— Да — Отчего же вы прибавили к своей подписи свое звание военного министра?
— Я хотел дать понять Собранию, что как министр я готов поддержать то, чего требую как гражданин.
— Сударь! Так мог поступить лишь плохой гражданин и плохой министр!
— Сударь! — отвечал Серван. — Позвольте мне самому судить о том, что хорошо и что плохо, это дело моей совести; если бы я выбирал судью в столь щекотливом вопросе, я позаботился бы о том, чтобы его не звали Дюмурье.
Дюмурье побледнел и сделал шаг по направлению к Сервану, Тот схватился за эфес шпаги, Дюмурье — тоже.
В это мгновение в зале появился король.
Он еще ничего не знал о предложении Сервана.
Присутствовавшие замерли.
На следующий день в Собрании обсуждался декрет о сосредоточении в Париже двадцати тысяч федератов.
Короля потрясла эта новость.
Он вызвал Дюмурье.
— Вы — мой верный слуга, сударь, — сказал он ему, — и я знаю, как вы защищали монархию, выступая против этого ничтожества Сервана.
— Я благодарю ваше величество, — отозвался Дюмурье.
Помолчав, он продолжал:
— Известно ли королю, что декрет принят?
— Нет, — отвечал король, — однако это не имеет значения: я решил на этот случай использовать свое право вето.
Дюмурье покачал головой.
— Вы со мной не согласны, сударь? — удивился король.
— Государь! — отвечал Дюмурье. — Вы не можете противостоять этой силе, вы подвергаетесь нападкам и вызываете подозрение у подавляющего большинства населения, против вас направлены злобные выпады якобинцев, тонкая политика республиканцев; в нынешних условиях подобное решение с вашей стороны будет равносильно объявлению войны.

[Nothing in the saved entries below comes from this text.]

(** * Printer-service-NODE: the POST /print handler of [index.js]

    A shallow embedding of the request handler that dispatches a print job
    to the OS spooler (pdf-to-printer), to a raw TCP socket on port 9100, or
    to an IPP endpoint, together with the properties of its specification.

    Conventions of the embedding:
    - a JavaScript string is a [string] of 8-bit characters, a [Buffer] is a
      [list byte];
    - a field of the JSON body is a [jsval];
    - [mkdirSync] and [writeFileSync] succeed, [unlinkSync] succeeds or
      throws as the [env] record says, paths are joined with [/];
    - the outside world (clock, node-fetch, pdf-to-printer, the socket, the
      IPP printer) answers through the oracles of an [env] record;
    - every effect of the handler is appended to a trace of [event]s and the
      [tmp] directory is a finite map from paths to file contents;
    - the key check and the routes GET /printers and GET / are in the module
      [Server]; a request reaches them after the CORS and body-parser
      middleware, with the route the router selects. *)

From Stdlib Require Import ZArith NArith Ascii String List Lia.
From Stdlib.Strings Require Import Byte.
From stdpp Require Import base option gmap strings pretty list.

Local Open Scope string_scope.
Local Open Scope list_scope.

(** ** JavaScript values carried by the request body *)

Module Js.

(** A field of the parsed JSON body: absent, [null], a boolean, a number,
    an object or array, or a string. A number, like an object, is kept as
    the text [ToString] gives it: the handler only tests a number and prints
    it, and zero (of either sign) is the number printed as [0]. *)
Inductive jsval : Type :=
| JUndefined
| JNull
| JBool (b : bool)
| JNum (text : string)
| JObj (text : string)
| JStr (s : string).

(** [ToBoolean]: what [if (v)] and [!v] test. *)
Definition truthy (v : jsval) : bool :=
  match v with
  | JUndefined | JNull => false
  | JBool b => b
  | JNum text => negb (String.eqb text "0" || String.eqb text "NaN")
  | JObj _ => true
  | JStr s => negb (String.eqb s "")
  end.

(** [ToString], as used by a template literal. *)
Definition to_string (v : jsval) : string :=
  match v with
  | JUndefined => "undefined"
  | JNull => "null"
  | JBool true => "true"
  | JBool false => "false"
  | JNum text => text
  | JObj text => text
  | JStr s => s
  end.

(** [v === "lit"]. *)
Definition strict_eq_str (v : jsval) (lit : string) : bool :=
  match v with
  | JStr s => String.eqb s lit
  | _ => false
  end.

(** Destructuring default [{ x = d }]: the default applies to [undefined] only. *)
Definition with_default (v : jsval) (d : jsval) : jsval :=
  match v with
  | JUndefined => d
  | _ => v
  end.

End Js.
Export Js.

(** ** Regular expressions of the handler *)

Module Regex.
(** A broken file chosen for track 7: the pending location is gone. *)
Lemma changeCoverArt_clears_pending_witness :
  fst (trackInDBHash 7 Demo.pending7) = "/music/a/cover.jpg"
  /\ fst (trackInDBHash 7
            (snd (changeCoverArt (utils := Demo.utils) (qt := Demo.platform) 7
                    "/music/a/broken.jpg" Demo.pending7))) = EmptyString.
Proof.
  split; [reflexivity|].
  destruct (changeCoverArt_clears_pending (utils := Demo.utils) (qt := Demo.platform)
              Demo.pending7 Demo.coverArtDAO Demo.trackDAO 7 "/music/a/broken.jpg"
              ltac:(lia) eq_refl eq_refl) as (_ & Hloc & _).
  exact (f_equal fst Hloc).
Defined.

— Война так война! Я и так достаточно долго воюю со своими друзьями, пора объявить войну и врагам!
— Государь! В первом случае у вас десять шансов на победу, во втором — десять шансов, чтобы проиграть!
— Разве вы не знаете, зачем они хотят собрать в Париже двадцать тысяч человек?
— Если ваше величество соблаговолит послушать меня хотя бы десять минут, я надеюсь, что смогу доказать не только то, что знаю, чего они хотят, но и предскажу, что произойдет.
— Говорите, сударь, — разрешил король, — я вас слушаю.
Людовик XVI облокотился на ручку кресла, подпер рукой щеку и обратился в слух.
— Государь! Требующие принятия этого декрета является не только врагами короля, но и врагами отечества.
— Вот видите! — перебил его король. — Вы и сами готовы это признать!
— Я скажу даже более того: приведение этого декрета в исполнение может повлечь за собой огромные несчастья.
— Так что же?
— Позвольте, государь.
— Да, да, продолжайте!
— Военный министр виноват в том, что потребовал сосредоточить в окрестностях Парижа двадцать тысяч человек, в то время как наша армия ослаблена, наши границы оголены, наша казна пуста.
— Ну еще бы! Разумеется, он в этом виноват!
— Он не только виноват, государь: он еще поступает неосмотрительно, а ведь это гораздо хуже! Неосмотрительно выступать перед Собранием с предложением о сосредоточении двадцатитысячной неорганизованной толпы, разжигая ее патриотизм, которым может воспользоваться первый же честолюбец!
— О, устами Сервана говорит Жиронда!
— Да, государь, — подтвердил Дюмурье, — однако воспользуется этим отнюдь не Жиронда.
— Этим могут воспользоваться фельяны, не правда ли?
— Ни те, ни другие: это будут якобинцы! Их влияние распространяется на все королевство, и среди этих двадцати тысяч человек окажется по меньшей мере половина их сторонников. Таким образом, можете мне поверить, государь, что авторы декрета будут опрокинуты самим декретом.
— Если бы я мог в это поверить, эта мысль меня отчасти утешила бы! — воскликнул король.